WHAT TO DO: For this exercise, please find the lines in the entries that include the word "match" and copy them.

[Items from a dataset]
(** [std::stoll], [std::stoul] and [std::stoull] with the place where they stop: white
    space, a sign, digits, and what is left. [None] where there are no digits. *)
Definition scan_integer (s : bytes) : option (bool * Z * bytes) :=
  let s := trim_left s in
  let '(negative, s) := match s with
                        | c :: s' => if c =b 45 then (true, s') else if c =b 43 then (false, s') else (false, s)
                        | [] => (false, s)
                        end in
  match leading_digits s with
  | [] => None
  | ds => Some (negative, be_value 10 (map (λ c, c - 48) ds), drop (length ds) s)
  end.

Definition stoll_scan (s : bytes) : outcome (Z * bytes) :=
  match scan_integer s with
  | None => Throw (str "stoll")
  | Some (negative, magnitude, rest) =>
      let v := if negative then - magnitude else magnitude in
      if (- 2 ^ 63 <=? v) && (v <? 2 ^ 63) then Ok (v, rest) else Throw (str "stoll")
  end.

(** A negated value wraps around; the magnitude must fit. *)
Definition stoull_scan (name : bytes) (s : bytes) : outcome (Z * bytes) :=
  match scan_integer s with
  | None => Throw name
  | Some (negative, magnitude, rest) =>
      if magnitude <? 2 ^ 64 then Ok (if negative then uwrap 64 (- magnitude) else magnitude, rest) else Throw name
  end.

Definition nonempty (s : bytes) : bool := match s with [] => false | _ => true end.

Definition parse_int_value (value key : bytes) : outcome Z :=
  scanned ← stoll_scan value;
  if nonempty scanned.2 then Throw (key ++ str " must be an integer")
  else if (scanned.1 <? - 2 ^ 31) || (2 ^ 31 - 1 <? scanned.1) then Throw (key ++ str " is outside int range")
  else Ok scanned.1.

Definition starts_with_minus (value : bytes) : bool := match value with c :: _ => c =b 45 | [] => false end.

Definition parse_u32_value (value key : bytes) : outcome Z :=
  if starts_with_minus value then Throw (key ++ str " must be an unsigned integer")
  else
    scanned ← stoull_scan (str "stoul") value;
    if nonempty scanned.2 then Throw (key ++ str " must be an unsigned integer")
    else if 2 ^ 32 - 1 <? scanned.1 then Throw (key ++ str " is outside uint32 range")
    else Ok scanned.1.

Definition parse_u64_value (value key : bytes) : outcome Z :=
  if starts_with_minus value then Throw (key ++ str " must be an unsigned integer")
  else
    scanned ← stoull_scan (str "stoull") value;
    if nonempty scanned.2 then Throw (key ++ str " must be an unsigned integer")
    else if 2 ^ 64 - 1 <? scanned.1 then Throw (key ++ str " is outside uint64 range")
    else Ok scanned.1.

Definition parse_i64_value (value key : bytes) : outcome Z :=
  scanned ← stoll_scan value;
  if nonempty scanned.2 then Throw (key ++ str " must be an integer") else Ok scanned.1.

Definition checked_mib_to_bytes (mb : Z) (key : bytes) : outcome Z :=
  let kMiB := 1024 * 1024 in
  if (2 ^ 64 - 1) / kMiB <? mb then Throw (key ++ str " is too large") else Ok (uwrap 64 (uwrap 64 mb * kMiB)).

(** * Storage types *)

Inductive TensorStorageType := Native | F32 | F16 | BF16 | I8 | Q4_0 | Q4_1 | Q5_0 | Q5_1 | Q2_K | Q3_K | Q4_K | Q5_K | Q6_K | Q8_0.

#[export] Instance storage_eq_dec : EqDecision TensorStorageType.
Proof. solve_decision. Defined.

Definition tensor_storage_type_name (storage_type : TensorStorageType) : bytes :=
  match storage_type with
  | Native => str "native" | F32 => str "f32" | F16 => str "f16" | BF16 => str "bf16" | I8 => str "i8"
  | Q4_0 => str "q4_0" | Q4_1 => str "q4_1" | Q5_0 => str "q5_0" | Q5_1 => str "q5_1"
  | Q2_K => str "q2_k" | Q3_K => str "q3_k" | Q4_K => str "q4_k" | Q5_K => str "q5_k" | Q6_K => str "q6_k" | Q8_0 => str "q8_0"
  end.

(** [assets::parse_tensor_storage_type]. *)
Definition parse_tensor_storage_type (value : bytes) : outcome TensorStorageType :=
  let normalized := map to_lower value in
  let called names := one_of (map str names) normalized in
  if called ["native"; "source"; "auto"; "orig"; "original"]%string then Ok Native
  else if called ["f32"; "float32"]%string then Ok F32
  else if called ["f16"; "float16"; "fp16"]%string then Ok F16
  else if called ["bf16"; "bfloat16"]%string then Ok BF16
  else if called ["q4_0"]%string then Ok Q4_0
  else if called ["q4_1"]%string then Ok Q4_1
  else if called ["q5_0"]%string then Ok Q5_0
  else if called ["q5_1"]%string then Ok Q5_1
  else if called ["q2_k"]%string then Ok Q2_K
  else if called ["q3_k"]%string then Ok Q3_K
  else if called ["q4_k"]%string then Ok Q4_K
  else if called ["q5_k"]%string then Ok Q5_K
  else if called ["q6_k"]%string then Ok Q6_K
  else if called ["q8_0"]%string then Ok Q8_0
  else Throw (str "unsupported tensor storage type: " ++ value).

YOUR SOLUTION:
  let '(negative, s) := match s with
  match leading_digits s with
  match scan_integer s with
  match scan_integer s with
Definition nonempty (s : bytes) : bool := match s with [] => false | _ => true end.
Definition starts_with_minus (value : bytes) : bool := match value with c :: _ => c =b 45 | [] => false end.
  match storage_type with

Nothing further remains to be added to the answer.